## [Required work]
For every line in the records that has the word "split", make a copy.
------
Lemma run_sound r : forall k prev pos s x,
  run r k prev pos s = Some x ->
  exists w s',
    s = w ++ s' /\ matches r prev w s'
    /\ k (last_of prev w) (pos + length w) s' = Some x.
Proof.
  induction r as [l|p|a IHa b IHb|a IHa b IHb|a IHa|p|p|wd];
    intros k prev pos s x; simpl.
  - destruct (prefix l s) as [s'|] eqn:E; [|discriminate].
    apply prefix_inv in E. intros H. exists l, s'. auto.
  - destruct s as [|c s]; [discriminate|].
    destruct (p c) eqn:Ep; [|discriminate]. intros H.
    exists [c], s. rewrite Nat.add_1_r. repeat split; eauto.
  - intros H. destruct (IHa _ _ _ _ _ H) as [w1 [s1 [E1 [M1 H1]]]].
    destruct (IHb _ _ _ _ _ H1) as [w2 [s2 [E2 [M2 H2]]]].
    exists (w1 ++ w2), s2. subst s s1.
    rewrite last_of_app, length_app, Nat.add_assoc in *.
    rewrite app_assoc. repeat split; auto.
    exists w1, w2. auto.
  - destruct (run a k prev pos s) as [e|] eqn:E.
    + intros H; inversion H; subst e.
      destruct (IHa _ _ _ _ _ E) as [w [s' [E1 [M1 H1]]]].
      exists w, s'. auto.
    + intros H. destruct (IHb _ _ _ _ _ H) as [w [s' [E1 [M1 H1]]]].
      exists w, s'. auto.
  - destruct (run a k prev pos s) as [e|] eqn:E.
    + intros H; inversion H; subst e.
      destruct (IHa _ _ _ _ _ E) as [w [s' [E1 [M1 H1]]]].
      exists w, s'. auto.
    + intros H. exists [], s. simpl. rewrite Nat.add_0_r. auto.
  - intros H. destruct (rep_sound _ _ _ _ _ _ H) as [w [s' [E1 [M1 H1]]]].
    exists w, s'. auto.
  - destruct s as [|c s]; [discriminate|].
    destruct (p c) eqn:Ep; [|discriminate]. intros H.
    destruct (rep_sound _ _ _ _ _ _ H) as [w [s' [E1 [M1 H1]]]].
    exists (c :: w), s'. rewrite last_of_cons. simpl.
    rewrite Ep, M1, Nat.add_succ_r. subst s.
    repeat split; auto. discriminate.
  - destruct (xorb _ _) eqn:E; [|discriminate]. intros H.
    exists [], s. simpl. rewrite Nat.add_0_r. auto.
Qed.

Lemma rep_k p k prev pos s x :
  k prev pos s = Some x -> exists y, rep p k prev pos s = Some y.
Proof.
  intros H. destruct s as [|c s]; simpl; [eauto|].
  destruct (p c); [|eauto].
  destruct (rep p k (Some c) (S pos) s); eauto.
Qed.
------
## [Finished task]
    exists [c], s. rewrite Nat.add_1_r. repeat split; eauto.
    rewrite app_assoc. repeat split; auto.
    repeat split; auto. discriminate.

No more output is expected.